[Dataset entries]
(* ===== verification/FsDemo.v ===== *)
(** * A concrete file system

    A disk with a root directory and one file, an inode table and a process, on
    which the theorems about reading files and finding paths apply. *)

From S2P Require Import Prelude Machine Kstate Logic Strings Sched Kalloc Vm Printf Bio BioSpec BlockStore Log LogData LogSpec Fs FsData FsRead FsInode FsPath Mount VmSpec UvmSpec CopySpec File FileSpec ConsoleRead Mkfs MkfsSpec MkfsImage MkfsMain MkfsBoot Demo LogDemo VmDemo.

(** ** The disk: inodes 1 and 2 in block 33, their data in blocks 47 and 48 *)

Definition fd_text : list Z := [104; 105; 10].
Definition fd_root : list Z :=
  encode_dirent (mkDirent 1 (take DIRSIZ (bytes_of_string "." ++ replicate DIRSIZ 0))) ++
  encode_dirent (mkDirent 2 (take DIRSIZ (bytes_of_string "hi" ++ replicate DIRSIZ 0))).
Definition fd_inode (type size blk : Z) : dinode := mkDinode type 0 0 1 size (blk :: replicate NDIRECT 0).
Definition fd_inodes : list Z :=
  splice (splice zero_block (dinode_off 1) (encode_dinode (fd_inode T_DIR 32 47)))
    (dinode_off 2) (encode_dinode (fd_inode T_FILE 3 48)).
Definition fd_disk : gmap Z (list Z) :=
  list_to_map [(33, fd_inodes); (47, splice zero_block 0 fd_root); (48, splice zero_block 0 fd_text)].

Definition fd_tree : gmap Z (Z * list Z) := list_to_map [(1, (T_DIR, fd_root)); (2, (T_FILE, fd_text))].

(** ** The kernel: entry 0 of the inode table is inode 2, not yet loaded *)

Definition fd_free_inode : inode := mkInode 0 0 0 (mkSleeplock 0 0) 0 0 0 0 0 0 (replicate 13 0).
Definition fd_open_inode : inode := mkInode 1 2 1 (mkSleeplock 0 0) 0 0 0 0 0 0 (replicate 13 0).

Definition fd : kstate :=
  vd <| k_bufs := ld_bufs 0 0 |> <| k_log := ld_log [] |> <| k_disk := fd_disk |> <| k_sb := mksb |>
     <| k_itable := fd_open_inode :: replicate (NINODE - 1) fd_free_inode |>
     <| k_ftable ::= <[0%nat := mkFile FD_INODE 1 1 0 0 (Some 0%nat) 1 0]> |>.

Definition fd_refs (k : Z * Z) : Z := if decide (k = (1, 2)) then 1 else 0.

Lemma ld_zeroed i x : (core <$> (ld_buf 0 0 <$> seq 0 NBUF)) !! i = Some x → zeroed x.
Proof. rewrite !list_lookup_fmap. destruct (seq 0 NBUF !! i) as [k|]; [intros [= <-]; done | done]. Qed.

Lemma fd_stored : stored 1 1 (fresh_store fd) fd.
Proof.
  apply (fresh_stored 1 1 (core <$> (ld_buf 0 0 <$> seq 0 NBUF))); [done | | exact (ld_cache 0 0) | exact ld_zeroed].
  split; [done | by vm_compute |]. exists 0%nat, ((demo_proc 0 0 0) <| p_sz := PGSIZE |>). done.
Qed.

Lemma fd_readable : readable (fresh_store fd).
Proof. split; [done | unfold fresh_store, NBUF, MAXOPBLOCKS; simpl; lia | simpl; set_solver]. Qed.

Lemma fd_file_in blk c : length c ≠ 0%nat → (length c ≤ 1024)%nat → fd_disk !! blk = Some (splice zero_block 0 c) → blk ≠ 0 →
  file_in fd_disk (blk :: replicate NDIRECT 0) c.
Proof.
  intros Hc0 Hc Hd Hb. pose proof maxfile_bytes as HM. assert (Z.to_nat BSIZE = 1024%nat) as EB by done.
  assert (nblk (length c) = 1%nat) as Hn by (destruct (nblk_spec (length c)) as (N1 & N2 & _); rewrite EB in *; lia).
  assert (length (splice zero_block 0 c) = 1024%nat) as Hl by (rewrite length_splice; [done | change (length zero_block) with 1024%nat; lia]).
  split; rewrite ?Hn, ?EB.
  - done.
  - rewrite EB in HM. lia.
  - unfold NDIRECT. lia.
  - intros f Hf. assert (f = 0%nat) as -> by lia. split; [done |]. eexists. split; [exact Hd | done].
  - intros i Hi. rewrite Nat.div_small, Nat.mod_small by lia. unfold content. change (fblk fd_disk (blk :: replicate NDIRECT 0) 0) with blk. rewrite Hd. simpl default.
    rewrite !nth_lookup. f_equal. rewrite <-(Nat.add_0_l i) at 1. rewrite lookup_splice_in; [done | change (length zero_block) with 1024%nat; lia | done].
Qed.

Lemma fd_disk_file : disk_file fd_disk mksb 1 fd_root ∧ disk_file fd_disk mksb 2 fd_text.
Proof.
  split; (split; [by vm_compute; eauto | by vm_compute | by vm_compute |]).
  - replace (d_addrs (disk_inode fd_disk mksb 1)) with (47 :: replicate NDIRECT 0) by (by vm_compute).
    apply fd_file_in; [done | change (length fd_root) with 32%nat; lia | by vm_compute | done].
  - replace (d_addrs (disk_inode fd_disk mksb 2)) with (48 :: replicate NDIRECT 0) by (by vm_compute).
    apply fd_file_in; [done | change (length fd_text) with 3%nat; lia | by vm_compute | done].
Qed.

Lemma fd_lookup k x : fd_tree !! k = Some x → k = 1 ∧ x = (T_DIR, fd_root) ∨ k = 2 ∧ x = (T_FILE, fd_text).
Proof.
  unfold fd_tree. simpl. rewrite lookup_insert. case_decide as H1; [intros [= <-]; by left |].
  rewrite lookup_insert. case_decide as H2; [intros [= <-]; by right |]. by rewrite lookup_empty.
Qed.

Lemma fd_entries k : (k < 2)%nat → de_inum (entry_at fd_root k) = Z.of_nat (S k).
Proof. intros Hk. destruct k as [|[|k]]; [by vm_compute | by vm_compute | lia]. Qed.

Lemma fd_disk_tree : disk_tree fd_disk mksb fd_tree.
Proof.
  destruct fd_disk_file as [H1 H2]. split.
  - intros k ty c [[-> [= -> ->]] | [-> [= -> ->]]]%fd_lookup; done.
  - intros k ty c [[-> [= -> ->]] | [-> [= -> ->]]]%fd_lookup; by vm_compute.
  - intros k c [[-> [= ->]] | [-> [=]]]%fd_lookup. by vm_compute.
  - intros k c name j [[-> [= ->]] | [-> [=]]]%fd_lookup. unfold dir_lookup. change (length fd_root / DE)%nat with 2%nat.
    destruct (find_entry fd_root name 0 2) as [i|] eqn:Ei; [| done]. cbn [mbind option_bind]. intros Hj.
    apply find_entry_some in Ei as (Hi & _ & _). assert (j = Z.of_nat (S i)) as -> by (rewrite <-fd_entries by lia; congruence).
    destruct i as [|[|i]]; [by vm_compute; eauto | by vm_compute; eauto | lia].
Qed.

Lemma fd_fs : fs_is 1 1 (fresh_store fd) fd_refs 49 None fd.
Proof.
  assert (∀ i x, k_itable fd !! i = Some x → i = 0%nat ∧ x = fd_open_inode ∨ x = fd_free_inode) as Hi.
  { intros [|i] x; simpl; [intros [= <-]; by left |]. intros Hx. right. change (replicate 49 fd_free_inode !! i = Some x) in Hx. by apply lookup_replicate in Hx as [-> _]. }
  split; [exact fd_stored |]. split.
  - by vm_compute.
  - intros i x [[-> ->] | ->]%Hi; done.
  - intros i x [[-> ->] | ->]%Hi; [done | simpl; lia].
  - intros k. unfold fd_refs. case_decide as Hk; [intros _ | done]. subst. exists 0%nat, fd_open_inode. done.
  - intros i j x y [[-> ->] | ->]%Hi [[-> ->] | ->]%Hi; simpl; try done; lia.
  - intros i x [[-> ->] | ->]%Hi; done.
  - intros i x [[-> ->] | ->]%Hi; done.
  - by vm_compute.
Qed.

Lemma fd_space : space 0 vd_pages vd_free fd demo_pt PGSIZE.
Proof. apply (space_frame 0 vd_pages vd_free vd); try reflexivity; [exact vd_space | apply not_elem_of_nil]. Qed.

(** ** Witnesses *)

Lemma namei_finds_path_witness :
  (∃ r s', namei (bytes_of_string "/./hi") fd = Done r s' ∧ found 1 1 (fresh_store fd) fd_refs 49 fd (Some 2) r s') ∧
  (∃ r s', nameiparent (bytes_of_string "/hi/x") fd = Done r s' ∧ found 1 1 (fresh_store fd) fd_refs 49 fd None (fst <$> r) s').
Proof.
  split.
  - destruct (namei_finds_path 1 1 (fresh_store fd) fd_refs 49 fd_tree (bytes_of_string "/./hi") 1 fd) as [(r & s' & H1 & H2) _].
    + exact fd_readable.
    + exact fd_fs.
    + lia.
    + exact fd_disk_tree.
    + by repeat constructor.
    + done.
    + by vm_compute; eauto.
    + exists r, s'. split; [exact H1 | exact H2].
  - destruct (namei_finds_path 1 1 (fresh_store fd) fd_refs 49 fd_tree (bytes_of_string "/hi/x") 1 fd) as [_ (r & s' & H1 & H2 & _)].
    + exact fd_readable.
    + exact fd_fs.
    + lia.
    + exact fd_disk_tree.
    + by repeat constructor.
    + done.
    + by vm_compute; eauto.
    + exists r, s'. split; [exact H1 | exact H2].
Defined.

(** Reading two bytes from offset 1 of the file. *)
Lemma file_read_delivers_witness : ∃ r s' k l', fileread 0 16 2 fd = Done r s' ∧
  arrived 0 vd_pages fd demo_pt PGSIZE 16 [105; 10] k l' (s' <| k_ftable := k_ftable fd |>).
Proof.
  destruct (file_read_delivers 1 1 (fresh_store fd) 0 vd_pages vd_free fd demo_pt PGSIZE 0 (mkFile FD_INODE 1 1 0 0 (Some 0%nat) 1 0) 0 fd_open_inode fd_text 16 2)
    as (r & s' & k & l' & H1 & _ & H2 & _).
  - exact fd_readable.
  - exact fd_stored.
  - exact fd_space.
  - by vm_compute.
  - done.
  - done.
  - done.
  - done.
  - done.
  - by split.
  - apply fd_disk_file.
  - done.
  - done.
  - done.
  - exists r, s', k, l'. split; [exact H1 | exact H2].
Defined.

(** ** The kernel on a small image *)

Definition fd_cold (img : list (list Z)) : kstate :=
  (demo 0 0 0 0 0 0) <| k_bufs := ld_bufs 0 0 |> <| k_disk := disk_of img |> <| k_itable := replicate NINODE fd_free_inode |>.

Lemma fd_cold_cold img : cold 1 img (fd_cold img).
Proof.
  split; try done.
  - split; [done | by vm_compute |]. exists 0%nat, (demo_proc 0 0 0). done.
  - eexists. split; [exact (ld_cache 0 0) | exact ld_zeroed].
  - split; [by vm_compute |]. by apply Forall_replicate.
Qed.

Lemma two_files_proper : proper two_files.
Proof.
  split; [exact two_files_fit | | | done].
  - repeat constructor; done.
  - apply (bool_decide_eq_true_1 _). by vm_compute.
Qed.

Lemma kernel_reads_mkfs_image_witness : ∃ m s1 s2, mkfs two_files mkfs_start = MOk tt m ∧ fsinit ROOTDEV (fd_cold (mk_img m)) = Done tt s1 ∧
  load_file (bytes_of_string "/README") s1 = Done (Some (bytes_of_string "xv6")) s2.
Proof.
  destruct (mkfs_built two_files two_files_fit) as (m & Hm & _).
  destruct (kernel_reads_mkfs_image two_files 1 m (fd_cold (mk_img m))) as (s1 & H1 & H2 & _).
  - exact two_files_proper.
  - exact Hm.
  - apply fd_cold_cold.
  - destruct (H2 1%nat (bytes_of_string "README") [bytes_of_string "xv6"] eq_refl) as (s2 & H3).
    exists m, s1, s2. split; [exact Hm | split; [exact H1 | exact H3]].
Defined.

--

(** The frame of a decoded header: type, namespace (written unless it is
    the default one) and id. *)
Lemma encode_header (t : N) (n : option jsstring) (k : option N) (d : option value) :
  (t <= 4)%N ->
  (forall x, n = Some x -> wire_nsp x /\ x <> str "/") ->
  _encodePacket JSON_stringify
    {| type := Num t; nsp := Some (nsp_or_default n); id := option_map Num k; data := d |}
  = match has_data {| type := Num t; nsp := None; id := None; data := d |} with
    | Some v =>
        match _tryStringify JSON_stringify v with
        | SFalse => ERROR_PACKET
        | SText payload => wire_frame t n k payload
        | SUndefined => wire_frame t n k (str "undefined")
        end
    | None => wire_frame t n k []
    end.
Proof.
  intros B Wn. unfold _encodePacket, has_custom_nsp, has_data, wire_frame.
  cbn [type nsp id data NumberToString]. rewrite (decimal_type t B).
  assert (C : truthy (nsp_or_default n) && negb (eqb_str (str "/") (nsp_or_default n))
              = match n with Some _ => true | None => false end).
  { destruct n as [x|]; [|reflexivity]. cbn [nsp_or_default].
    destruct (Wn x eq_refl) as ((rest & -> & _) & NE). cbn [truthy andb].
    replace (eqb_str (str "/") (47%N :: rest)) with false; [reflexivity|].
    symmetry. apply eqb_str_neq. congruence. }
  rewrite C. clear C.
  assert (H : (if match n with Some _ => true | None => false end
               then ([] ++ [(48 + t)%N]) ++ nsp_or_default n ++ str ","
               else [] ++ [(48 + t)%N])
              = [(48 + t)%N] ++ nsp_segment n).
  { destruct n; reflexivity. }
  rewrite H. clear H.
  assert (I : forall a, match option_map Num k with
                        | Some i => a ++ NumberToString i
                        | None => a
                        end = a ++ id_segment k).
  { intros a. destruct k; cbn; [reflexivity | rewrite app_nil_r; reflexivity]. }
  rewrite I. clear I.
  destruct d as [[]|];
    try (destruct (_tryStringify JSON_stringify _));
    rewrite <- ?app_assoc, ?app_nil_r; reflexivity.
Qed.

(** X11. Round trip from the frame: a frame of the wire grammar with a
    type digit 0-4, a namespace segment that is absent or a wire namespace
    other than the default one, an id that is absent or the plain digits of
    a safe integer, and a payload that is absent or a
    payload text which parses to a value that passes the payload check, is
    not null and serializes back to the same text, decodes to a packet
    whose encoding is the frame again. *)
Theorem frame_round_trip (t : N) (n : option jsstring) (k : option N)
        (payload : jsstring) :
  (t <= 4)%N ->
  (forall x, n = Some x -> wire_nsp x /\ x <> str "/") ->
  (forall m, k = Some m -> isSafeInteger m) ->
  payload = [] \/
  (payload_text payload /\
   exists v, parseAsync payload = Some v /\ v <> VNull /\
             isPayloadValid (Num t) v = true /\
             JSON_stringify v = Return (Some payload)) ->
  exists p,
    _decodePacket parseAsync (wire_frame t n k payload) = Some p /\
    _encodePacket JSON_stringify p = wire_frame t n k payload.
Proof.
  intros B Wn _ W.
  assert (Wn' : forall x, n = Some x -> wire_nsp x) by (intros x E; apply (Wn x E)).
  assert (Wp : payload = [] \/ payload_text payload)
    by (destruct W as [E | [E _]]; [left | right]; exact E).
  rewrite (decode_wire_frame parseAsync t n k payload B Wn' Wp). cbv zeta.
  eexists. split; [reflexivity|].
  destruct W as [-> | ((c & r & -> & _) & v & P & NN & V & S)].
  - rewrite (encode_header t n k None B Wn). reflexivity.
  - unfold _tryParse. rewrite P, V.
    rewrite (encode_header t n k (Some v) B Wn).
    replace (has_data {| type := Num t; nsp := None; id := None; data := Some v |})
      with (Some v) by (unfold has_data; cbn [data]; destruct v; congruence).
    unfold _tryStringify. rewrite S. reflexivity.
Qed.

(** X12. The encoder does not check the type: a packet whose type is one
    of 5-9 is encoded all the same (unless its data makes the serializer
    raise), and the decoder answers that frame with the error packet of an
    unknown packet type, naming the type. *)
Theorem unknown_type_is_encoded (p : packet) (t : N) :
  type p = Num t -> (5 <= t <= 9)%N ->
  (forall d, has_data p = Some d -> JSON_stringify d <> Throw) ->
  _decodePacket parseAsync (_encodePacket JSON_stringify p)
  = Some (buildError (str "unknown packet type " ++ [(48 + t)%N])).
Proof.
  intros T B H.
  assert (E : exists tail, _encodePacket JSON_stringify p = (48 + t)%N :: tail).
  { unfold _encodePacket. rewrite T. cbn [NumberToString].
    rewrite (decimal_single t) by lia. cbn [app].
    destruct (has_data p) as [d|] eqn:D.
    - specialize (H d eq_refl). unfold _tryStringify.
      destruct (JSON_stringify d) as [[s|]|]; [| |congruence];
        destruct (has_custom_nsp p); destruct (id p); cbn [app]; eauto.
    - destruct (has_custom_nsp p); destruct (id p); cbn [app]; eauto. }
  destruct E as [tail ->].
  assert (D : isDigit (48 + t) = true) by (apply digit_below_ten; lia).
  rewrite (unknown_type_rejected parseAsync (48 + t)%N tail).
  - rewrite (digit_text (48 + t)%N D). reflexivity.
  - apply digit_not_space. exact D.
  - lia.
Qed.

--

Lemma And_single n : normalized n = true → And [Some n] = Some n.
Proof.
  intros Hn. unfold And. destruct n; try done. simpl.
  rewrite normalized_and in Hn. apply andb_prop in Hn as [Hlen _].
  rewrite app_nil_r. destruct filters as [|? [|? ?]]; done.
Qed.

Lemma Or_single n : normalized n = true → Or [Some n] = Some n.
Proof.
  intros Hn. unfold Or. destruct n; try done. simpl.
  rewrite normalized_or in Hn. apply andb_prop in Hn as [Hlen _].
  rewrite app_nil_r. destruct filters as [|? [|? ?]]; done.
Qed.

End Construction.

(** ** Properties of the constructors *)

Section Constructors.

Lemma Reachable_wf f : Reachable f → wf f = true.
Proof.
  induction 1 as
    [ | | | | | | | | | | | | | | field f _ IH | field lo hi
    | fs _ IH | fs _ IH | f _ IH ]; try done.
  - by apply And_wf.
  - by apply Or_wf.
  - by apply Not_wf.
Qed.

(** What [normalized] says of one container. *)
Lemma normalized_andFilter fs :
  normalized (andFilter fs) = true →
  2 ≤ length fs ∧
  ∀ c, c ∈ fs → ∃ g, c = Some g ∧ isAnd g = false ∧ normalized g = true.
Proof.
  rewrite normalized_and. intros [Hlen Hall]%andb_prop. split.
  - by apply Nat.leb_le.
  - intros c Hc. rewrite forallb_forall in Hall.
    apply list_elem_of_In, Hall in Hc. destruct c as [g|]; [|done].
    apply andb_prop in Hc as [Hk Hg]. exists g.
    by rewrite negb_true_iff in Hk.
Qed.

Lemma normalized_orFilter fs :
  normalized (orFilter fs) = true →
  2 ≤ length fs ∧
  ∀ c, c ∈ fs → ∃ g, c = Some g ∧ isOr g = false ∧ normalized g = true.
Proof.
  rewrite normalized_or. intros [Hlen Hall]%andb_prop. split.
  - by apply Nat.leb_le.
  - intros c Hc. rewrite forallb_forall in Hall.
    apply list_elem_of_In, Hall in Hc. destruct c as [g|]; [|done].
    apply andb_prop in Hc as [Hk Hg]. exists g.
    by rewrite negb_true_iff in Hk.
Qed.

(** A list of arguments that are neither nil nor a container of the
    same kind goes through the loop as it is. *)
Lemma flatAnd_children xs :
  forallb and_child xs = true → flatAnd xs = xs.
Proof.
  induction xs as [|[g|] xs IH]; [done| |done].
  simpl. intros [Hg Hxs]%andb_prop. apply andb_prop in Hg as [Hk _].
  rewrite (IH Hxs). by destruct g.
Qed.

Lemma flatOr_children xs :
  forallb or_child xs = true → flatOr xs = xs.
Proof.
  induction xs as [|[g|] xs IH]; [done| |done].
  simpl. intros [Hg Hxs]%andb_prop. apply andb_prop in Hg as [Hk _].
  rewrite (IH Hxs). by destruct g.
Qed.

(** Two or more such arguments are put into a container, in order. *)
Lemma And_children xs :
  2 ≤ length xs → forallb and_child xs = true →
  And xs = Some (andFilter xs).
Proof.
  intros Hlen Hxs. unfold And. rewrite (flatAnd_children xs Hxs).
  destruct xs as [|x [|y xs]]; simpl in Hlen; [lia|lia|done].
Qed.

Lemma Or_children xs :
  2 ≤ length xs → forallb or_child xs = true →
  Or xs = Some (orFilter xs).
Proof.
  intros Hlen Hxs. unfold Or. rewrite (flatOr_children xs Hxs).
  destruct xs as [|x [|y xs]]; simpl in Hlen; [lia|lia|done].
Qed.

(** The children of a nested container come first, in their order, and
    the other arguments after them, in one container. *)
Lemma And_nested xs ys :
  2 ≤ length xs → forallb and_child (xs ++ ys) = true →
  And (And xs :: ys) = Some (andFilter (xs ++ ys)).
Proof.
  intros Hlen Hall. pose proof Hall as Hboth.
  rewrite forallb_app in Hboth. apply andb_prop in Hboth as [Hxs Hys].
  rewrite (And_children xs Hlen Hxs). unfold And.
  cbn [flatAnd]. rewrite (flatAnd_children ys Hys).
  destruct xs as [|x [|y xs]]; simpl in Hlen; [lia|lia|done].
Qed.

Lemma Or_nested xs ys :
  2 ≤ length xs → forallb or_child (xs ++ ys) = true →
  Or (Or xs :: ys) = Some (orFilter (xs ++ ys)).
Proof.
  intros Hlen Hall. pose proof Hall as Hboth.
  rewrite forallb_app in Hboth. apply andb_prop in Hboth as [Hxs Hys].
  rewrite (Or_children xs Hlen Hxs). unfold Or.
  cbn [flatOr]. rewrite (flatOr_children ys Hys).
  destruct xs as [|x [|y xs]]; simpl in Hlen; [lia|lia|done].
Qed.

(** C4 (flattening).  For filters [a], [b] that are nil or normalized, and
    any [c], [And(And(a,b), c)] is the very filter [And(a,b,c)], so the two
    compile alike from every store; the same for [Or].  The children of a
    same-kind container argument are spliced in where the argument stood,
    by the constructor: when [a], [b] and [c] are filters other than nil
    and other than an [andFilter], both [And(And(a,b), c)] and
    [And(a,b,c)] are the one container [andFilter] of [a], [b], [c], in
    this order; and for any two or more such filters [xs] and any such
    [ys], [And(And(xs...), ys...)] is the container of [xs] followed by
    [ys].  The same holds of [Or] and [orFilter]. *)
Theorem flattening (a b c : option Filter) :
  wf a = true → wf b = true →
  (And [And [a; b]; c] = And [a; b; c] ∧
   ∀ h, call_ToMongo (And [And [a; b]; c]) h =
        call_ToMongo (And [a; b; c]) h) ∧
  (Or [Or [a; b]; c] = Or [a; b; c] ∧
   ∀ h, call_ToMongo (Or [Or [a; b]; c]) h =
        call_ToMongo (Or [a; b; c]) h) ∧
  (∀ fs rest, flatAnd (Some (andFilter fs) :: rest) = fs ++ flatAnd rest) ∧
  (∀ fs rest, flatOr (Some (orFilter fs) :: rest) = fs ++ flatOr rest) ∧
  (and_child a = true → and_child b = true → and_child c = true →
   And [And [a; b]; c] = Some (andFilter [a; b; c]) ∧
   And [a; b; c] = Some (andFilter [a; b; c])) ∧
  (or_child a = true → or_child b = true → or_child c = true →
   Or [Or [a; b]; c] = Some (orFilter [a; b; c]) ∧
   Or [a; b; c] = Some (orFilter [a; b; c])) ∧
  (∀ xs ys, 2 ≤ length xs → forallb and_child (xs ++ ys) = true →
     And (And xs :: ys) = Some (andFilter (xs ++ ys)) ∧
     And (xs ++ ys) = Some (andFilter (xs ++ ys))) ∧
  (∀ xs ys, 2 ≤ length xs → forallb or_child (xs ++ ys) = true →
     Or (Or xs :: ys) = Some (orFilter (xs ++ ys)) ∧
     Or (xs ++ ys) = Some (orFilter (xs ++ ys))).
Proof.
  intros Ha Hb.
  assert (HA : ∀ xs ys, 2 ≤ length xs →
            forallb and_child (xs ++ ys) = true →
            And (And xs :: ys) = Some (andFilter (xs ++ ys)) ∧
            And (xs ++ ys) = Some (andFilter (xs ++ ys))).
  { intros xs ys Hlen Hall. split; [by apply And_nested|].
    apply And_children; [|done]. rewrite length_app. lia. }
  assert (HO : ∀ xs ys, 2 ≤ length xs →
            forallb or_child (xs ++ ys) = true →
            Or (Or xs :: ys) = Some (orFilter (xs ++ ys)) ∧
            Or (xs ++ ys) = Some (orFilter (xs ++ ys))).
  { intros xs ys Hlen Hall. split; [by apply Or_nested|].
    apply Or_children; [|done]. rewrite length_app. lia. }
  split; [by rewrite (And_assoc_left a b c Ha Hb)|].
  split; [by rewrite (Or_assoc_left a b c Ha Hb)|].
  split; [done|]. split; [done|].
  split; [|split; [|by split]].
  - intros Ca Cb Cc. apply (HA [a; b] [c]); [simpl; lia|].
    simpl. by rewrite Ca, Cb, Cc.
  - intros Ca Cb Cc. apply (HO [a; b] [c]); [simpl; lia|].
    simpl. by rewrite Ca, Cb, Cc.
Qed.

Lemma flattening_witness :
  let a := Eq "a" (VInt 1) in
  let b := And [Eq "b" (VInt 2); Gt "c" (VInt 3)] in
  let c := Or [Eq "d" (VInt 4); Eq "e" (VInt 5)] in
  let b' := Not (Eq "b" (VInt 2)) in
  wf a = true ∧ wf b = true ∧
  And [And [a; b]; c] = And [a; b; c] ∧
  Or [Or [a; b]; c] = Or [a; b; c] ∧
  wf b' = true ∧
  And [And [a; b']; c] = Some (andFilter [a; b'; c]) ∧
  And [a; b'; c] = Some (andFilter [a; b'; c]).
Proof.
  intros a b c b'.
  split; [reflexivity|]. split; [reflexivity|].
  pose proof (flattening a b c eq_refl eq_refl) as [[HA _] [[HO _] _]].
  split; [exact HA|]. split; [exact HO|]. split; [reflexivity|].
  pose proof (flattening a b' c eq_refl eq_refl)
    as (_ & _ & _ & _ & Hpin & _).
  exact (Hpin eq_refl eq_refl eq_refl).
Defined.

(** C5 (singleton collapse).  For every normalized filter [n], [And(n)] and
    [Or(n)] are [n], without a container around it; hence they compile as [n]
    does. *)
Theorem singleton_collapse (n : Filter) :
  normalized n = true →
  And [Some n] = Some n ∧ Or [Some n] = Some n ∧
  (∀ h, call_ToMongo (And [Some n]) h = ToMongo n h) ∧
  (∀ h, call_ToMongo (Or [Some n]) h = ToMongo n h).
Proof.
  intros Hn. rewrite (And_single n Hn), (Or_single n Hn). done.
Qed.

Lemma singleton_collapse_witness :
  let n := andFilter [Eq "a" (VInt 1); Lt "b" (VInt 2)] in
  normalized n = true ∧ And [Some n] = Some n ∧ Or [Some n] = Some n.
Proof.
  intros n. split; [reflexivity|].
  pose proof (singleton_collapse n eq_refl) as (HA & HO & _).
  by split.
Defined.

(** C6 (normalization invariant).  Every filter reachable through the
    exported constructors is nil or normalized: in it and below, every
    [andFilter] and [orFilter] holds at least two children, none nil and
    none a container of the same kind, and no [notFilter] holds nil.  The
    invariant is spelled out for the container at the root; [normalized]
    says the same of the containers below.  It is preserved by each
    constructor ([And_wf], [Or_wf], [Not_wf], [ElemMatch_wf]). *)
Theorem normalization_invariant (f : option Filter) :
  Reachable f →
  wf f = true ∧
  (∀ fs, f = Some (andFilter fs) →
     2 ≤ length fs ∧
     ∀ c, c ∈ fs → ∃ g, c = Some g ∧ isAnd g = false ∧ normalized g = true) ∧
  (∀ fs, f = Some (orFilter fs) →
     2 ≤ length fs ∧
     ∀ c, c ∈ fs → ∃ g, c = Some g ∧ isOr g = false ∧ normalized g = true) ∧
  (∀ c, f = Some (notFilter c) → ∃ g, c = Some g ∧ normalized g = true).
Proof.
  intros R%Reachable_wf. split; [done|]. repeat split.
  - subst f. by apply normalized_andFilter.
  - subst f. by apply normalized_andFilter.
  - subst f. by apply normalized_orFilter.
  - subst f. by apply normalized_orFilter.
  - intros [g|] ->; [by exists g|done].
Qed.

(Exercise instructions):
If a line in the records contains the word "DIRSIZ", copy it.

(Response below):
  encode_dirent (mkDirent 1 (take DIRSIZ (bytes_of_string "." ++ replicate DIRSIZ 0))) ++
  encode_dirent (mkDirent 2 (take DIRSIZ (bytes_of_string "hi" ++ replicate DIRSIZ 0))).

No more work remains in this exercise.